07 January 2012

this year,

This year, thus far...has been marked by sickness, my dad, then me...my aunt facing possibly her final weeks as she bravely continues her battle with cancer. this morning i read a story today about a precious young girl from southern California who lost her battle with brain tumors on Thursday. and then today my mother celebrates her 54th birthday. we are now seven days into a brand new year, and yet the celebration seems far behind us now. as I grow older and graciously gain small amounts of wisdom here and there, i learn that sickness and health, sadness and joy, sorrow and hope, can coexist.
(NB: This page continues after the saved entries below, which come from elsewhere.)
Lemma freeCandidates_elem branches cars trips DT RT TIME encoded c :
  c ∈ freeCandidates_for rt branches cars trips DT RT TIME encoded <->
  c ∈ candidates_for rt branches cars DT RT encoded /\
  ~ bookedOn rt trips (Candidate.ev_id c) (toLocalDate rt TIME).
Proof.
  unfold freeCandidates_for.
  by rewrite list_elem_of_In, filter_In, <- list_elem_of_In, isFree_spec.
Qed.

(** X10. The availability filter keeps exactly the candidates whose EV has
    no booking on the local date of the target time, and keeps them in the
    order of the candidate list: a candidate is dropped only for a booking
    of its own EV on that very date. *)
Theorem free_iff_not_booked_that_day (branches : list BranchRow.t)
    (cars : list CarRow.t) (trips : list TripRow.t)
    (DISTANCE_THRESHOLD RANGE_THRESHOLD : float) (TIME : DateInput)
    (encoded : string) :
  (forall c,
     c ∈ freeCandidates_for rt branches cars trips DISTANCE_THRESHOLD
           RANGE_THRESHOLD TIME encoded <->
     c ∈ candidates_for rt branches cars DISTANCE_THRESHOLD RANGE_THRESHOLD
           encoded /\
     ~ bookedOn rt trips (Candidate.ev_id c) (toLocalDate rt TIME)) /\
  sublist
    (freeCandidates_for rt branches cars trips DISTANCE_THRESHOLD
       RANGE_THRESHOLD TIME encoded)
    (candidates_for rt branches cars DISTANCE_THRESHOLD RANGE_THRESHOLD
       encoded).
Proof.
  split; [intros c; apply freeCandidates_elem|].
  unfold freeCandidates_for.
  induction (candidates_for rt branches cars DISTANCE_THRESHOLD
               RANGE_THRESHOLD encoded) as [|c l IH]; simpl; [constructor|].
  destruct (isFree _ _ c); by constructor.
Qed.

Lemma filter_pointwise {A} (f g : A -> bool) (l : list A) :
  (forall x, x ∈ l -> f x = g x) -> List.filter f l = List.filter g l.
Proof.
  induction l as [|x l IH]; intros H; [reflexivity|]. simpl.
  rewrite (H x) by left. rewrite IH by (intros y Hy; apply H; by right).
  reflexivity.
Qed.

Lemma filter_sublist_impl {A} (f g : A -> bool) (l : list A) :
  (forall x, f x = true -> g x = true) ->
  sublist (List.filter f l) (List.filter g l).
Proof.
  intros H. induction l as [|x l IH]; simpl; [constructor|].
  destruct (f x) eqn:E.
  - rewrite (H x E). by constructor.
  - destruct (g x); [by constructor | exact IH].
Qed.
our health is one of the scariest things to lose, for a day, for a week, or for the rest of our lives. yet ironically we celebrate every year, the day we turn older, as we are nearer to our dying day. life's funny that way. some things we do obliviously. others we carefully consider, calculate, plan, and reflect upon. why do we choose what we choose and when? i cannot explain it, not today. i cannot control it, not ever. but after this week colored with discouragement I look to the next fifty one weeks ahead, encouraged. i am reminded I can count on and control very little to nothing. perhaps the best I can do, is do whatever I do, live my life, in its entirety, with all my heart. with all my heart. that is my theme for 2012, my mantra of sorts, "with all my heart." though most everything remains outside my real control, I can control how I respond to my circumstances, how i awake each day, in what attitude, how i go about my chores, my dreams, my relationships, my job, my year. i commit this year, 2012, to living with all my heart, in all things. That being said, this year:

i will stop saying yes, when i really mean no, and i won't say no, when i am too afraid to say yes.
i will visit the beach at least once a week to feel the sand between my toes and hear the ocean roar.
i will eat naturally as i possibly can, trying to do most of my shopping locally purchasing things organic and fresh.
i will run a marathon.
i will take a lot of pictures.
i will watch the top 100 AFI films.
i will write (my always talked about, never setting my mind to sitting and finishing) collection of short stories.
i will teach in a classroom.
i will read the books that cause my book shelves to sag rather than buying more books to break them.
i will make a point to hang out with my girlfriends at least once a week.
i will conquer my fear of relationships.
i will create art and not be afraid or ashamed to share it with others.

that is twelve things for 2012 that i will do, with all of my heart.